Taking the first line of the listing as the start and the line containing "Definition unified_path (line" as the end, reproduce everything in between exactly, both ends included.

%%

(* ===== verification/Attestation.v ===== *)
(** * internal/attestation: from a connection to a pod UID

    proc.go (pod UIDs in cgroup paths), bpf/bpf.go (the lookup in the map that
    the sockops program of ebpf/attest.c fills), sockdiag/sockdiag.go (the
    socket table and /proc).  The file systems are trees of what the calls
    return; the BPF map and the netlink query are arguments.  [Lookuper] is
    server.go's AttestationLookuper, [Attests] what a lookuper promises. *)

From Stdlib Require Import Ascii.
From S2P Require Import Prelude GoStrings NetIP Regex.
Open Scope string_scope.
Open Scope Z_scope.

(** ** proc.go *)

Definition quoted (s : string) : string := one (chr 34) +:+ s +:+ one (chr 34).

(** [[0-9a-fA-F]] and [[-_]] *)
Definition is_hex (c : char) : bool :=
  is_digit c || in_range 97 102 c || in_range 65 70 c.
Definition is_sep (c : char) : bool := bool_decide (c = "-"%char) || bool_decide (c = "_"%char).
Definition hexes (n : nat) : regex := rep n (Class is_hex).
Definition uid_regex : regex :=
  Seq (hexes 8) (Seq (Class is_sep) (Seq (hexes 4) (Seq (Class is_sep) (Seq (hexes 4)
    (Seq (Class is_sep) (Seq (hexes 4) (Seq (Class is_sep) (hexes 12)))))))).
Definition podUIDPattern : regex := Seq (lit "pod") uid_regex.

(** The first group of the leftmost match: all matches have length 39. *)
Definition podUID_submatch (s : string) : option string :=
  str_take 36 <$> (str_drop 3 <$> find_fixed podUIDPattern 39 s).
Definition canonical_uid (s : string) : string := replace_byte "_" "-" s.

(** The path of a cgroup v2 entry of /proc/<pid>/cgroup. *)
Definition unified_path (line : string) : option string :=
  match splitn 3 colon line with
  | [id; controllers; path] =>
      if bool_decide (id = "0") && bool_decide (controllers = "") then Some path else None
  | _ => None
  end.
Definition both_alive (f : forward) : Prop :=
  alive (λ c, ends (sc_reads c)) (f_up f) ∧ alive ends (f_down f).
Lemma forward_step_alive l f f' : forward_step l f = Some f' → both_alive f → both_alive f'.
Proof.
  intros Hs [Hu Hd]. destruct l as [w|w|]; cbn in Hs.
  - destruct (copy_step _ w (f_up f) (f_done f)) as [[k n]|] eqn:E; [|done]. injection Hs as <-.
    split; [|done]. by eapply (copy_step_alive _ _ _ _ _ _ _ _ _ E).
  - destruct (copy_step _ w (f_down f) (f_done f)) as [[k n]|] eqn:E; [|done]. injection Hs as <-.
    split; [done|]. by eapply (copy_step_alive _ _ _ _ _ _ _ _ _ E).
  - unfold handler_step in Hs. destruct (f_main f); try (destruct (0 <? f_done f)); try done; by injection Hs as <-.
Qed.
Lemma forward_run_alive ls f f' : forward_run ls f = Some f' → both_alive f → both_alive f'.
Proof.
  revert f. induction ls as [|l ls IH]; intros f; [by intros [= <-]|]. cbn.
  destruct (forward_step l f) as [f1|] eqn:E; [|done]. cbn. intros H Ha. eapply IH; [done|]. by eapply forward_step_alive.
Qed.
Lemma forward_ready up down fine f :
  ForwardInv up down fine f → both_alive f → f_main f ≠ Returned → ∃ l, is_Some (forward_step l f).
Proof.
  intros [_ _ Hn _ _] [Hu Hd] Hm.
  destruct (exited (f_up f)) eqn:Eu.
  - destruct (exited (f_down f)) eqn:Ed.
    + exists Handler. cbn. unfold handler_step. destruct (f_main f); try done; try (by eexists); cbn in Hn;
        (destruct (Nat.ltb_spec 0 (f_done f)); [by eexists|lia]).
    + destruct (copy_step_ready server_Read until_err length ends (f_down f) (f_done f) Hd) as [[k n] E];
        [cbn in Hn; lia|done|]. exists (Down None). cbn. rewrite E. by eexists.
  - destruct (copy_step_ready (sniffedConn_Read copy_buffer) conn_left _ _ (f_up f) (f_done f) Hu) as [[k n] E];
      [|done|].
    { cbn in Hn. destruct (exited (f_down f)); cbn in Hn; lia. }
    exists (Up None). cbn. rewrite E. by eexists.
Qed.
(** The token that leaves the daemon is the caller's.  Take any request below
  a service account's token path, with any headers, over a response
  that holds no token yet.  If the server returns and the response holds an
  access token, then the account named in the path is "default" or the
  caller's own, and the token was issued for a token of the service account
  of the pod behind the connection, with that service account's annotation
  and the scopes of the query; it is the impersonated token if there is one
  and the direct one otherwise.  No error response holds a token. *)
Theorem token_response_sound r sa x w x' w' c t :
  Lawful known (opt_Pods opts) → (∀ L, opt_Attestation opts = Some L → Attests owner L) →
  Issues sa_token access identity (opt_ServiceAccountTokens opts) →
  ctx_saRef r = None → ctx_googleEmail r = None →
  splitPathPieces (rq_Path r) = ["computeMetadata"; "v1"; "instance"; "service-accounts"; sa; "token"] →
  Forall tokenless (rw_body w) →
  metadataServer_Handler opts ctx lookupPodFailures fuel Now environment json_Unmarshal r (x, w)
    = (Ret tt, (x', w')) →
  c ∈ rw_body w' → holds_token c t →
  ∃ pod saToken email toks, caller opts known owner r x pod ∧
    annotated opts (ReferenceFromPod pod) email ∧ sa_token (ReferenceFromPod pod) saToken ∧
    access saToken email (query_scopes r) toks ∧
    sa ∈ ["default"; default (opt_WorkloadIdentityPool opts) email] ∧
    t = if bool_decide (Impersonated toks = "") then DirectAccess toks else Impersonated toks.
Proof.
  intros HP HL HI H1 H2 Hp Hw Hs Hc Ht.
  assert (Hno : ¬ Forall tokenless (rw_body w')).
  { rewrite Forall_forall. intros Hall. by apply (Hall c Hc t). }
  destruct (serve_gate opts ctx lookupPodFailures fuel Now environment json_Unmarshal r) as [Hg|Hg];
    [by rewrite Hp| |]; rewrite Hg in Hs.
  2: { by destruct (Hno (harmless_refused tokenless _ _ _ _ (tokenless_text _) Hs Hw)). }
  rewrite Hp in Hs.
  rewrite (serve_account opts ctx lookupPodFailures fuel Now environment json_Unmarshal sa "token"
    (gkeServiceAccountTokenAPI_handler opts ctx lookupPodFailures fuel Now environment json_Unmarshal))
    in Hs by (unfold account_handlers; set_solver).
  pose proof (harmless_lister opts ctx lookupPodFailures fuel tokenless tokenless_error (InitRequest r) (x, w) Hw)
    as Hl.
  apply bind_ret in Hs as (res & [x1 w1] & Hlist & Hs). rewrite Hlist in Hl. unfold body_ok in Hl. cbn in Hl.
  destruct res as [[entries r1]|e]; [|injection Hs as <- <-; done].
  destruct (lister_derived r x w entries r1 x1 w1 HP HL H1 H2 Hlist) as (oemail & -> & Hd & He).
  case_bool_decide as Hsa.
  2: { pose proof (harmless_WriteHeader tokenless 404 (x1, w1) Hl) as Hk. unfold RespondNotFound in Hs.
       rewrite Hs in Hk. done. }
  unfold serveMetadata in Hs. apply bind_ret in Hs as (v & [x2 w2] & Hv & Hs).
  change (GetMetadata _ r1) with (token_handler opts ctx lookupPodFailures fuel Now environment json_Unmarshal r1) in Hv.
  pose proof (harmless_token_handler opts ctx lookupPodFailures fuel Now environment json_Unmarshal tokenless
    tokenless_error r1 (x1, w1) Hl) as Hh. rewrite Hv in Hh. unfold body_ok in Hh. cbn in Hh.
  destruct v as [v|e]; [|injection Hs as <- <-; done].
  destruct (token_handler_derived opts ctx lookupPodFailures fuel Now environment json_Unmarshal known owner
    sa_token access identity (InitRequest r) x r1 x1 w1 v (x2, w2) HP HL HI Hd) as
    (pod & saToken & email & toks & n & Hcaller & Hann & Hsat & Hacc & -> & Hem).
  { intros Hn. destruct (dv_email _ _ _ _ _ _ Hd oemail He) as (ref & Hr & _). congruence. }
  { exact Hv. }
  unfold token_json, RespondJSON in Hs. cbn in Hs. apply respondMarshaled_body in Hs. cbn in Hs.
  rewrite <- (Hem oemail He) in *. exists pod, saToken, oemail, toks. split_and!; try done.
  { unfold query_scopes, Query_Get in *. by rewrite <- (dv_query _ _ _ _ _ _ Hd : rq_Query r1 = rq_Query r). }
  rewrite Hs, elem_of_app, list_elem_of_singleton in Hc. destruct Hc as [Hc| ->].
  { rewrite Forall_forall in Hh. by destruct (Hh c Hc t). }
  destruct Ht as (m & [= <-] & Ha). cbn in Ha. by injection Ha as <-.
Qed.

%%

Output of the exercise
(* ===== verification/Attestation.v ===== *)
(** * internal/attestation: from a connection to a pod UID

    proc.go (pod UIDs in cgroup paths), bpf/bpf.go (the lookup in the map that
    the sockops program of ebpf/attest.c fills), sockdiag/sockdiag.go (the
    socket table and /proc).  The file systems are trees of what the calls
    return; the BPF map and the netlink query are arguments.  [Lookuper] is
    server.go's AttestationLookuper, [Attests] what a lookuper promises. *)

From Stdlib Require Import Ascii.
From S2P Require Import Prelude GoStrings NetIP Regex.
Open Scope string_scope.
Open Scope Z_scope.

(** ** proc.go *)

Definition quoted (s : string) : string := one (chr 34) +:+ s +:+ one (chr 34).

(** [[0-9a-fA-F]] and [[-_]] *)
Definition is_hex (c : char) : bool :=
  is_digit c || in_range 97 102 c || in_range 65 70 c.
Definition is_sep (c : char) : bool := bool_decide (c = "-"%char) || bool_decide (c = "_"%char).
Definition hexes (n : nat) : regex := rep n (Class is_hex).
Definition uid_regex : regex :=
  Seq (hexes 8) (Seq (Class is_sep) (Seq (hexes 4) (Seq (Class is_sep) (Seq (hexes 4)
    (Seq (Class is_sep) (Seq (hexes 4) (Seq (Class is_sep) (hexes 12)))))))).
Definition podUIDPattern : regex := Seq (lit "pod") uid_regex.

(** The first group of the leftmost match: all matches have length 39. *)
Definition podUID_submatch (s : string) : option string :=
  str_take 36 <$> (str_drop 3 <$> find_fixed podUIDPattern 39 s).
Definition canonical_uid (s : string) : string := replace_byte "_" "-" s.

(** The path of a cgroup v2 entry of /proc/<pid>/cgroup. *)
Definition unified_path (line : string) : option string :=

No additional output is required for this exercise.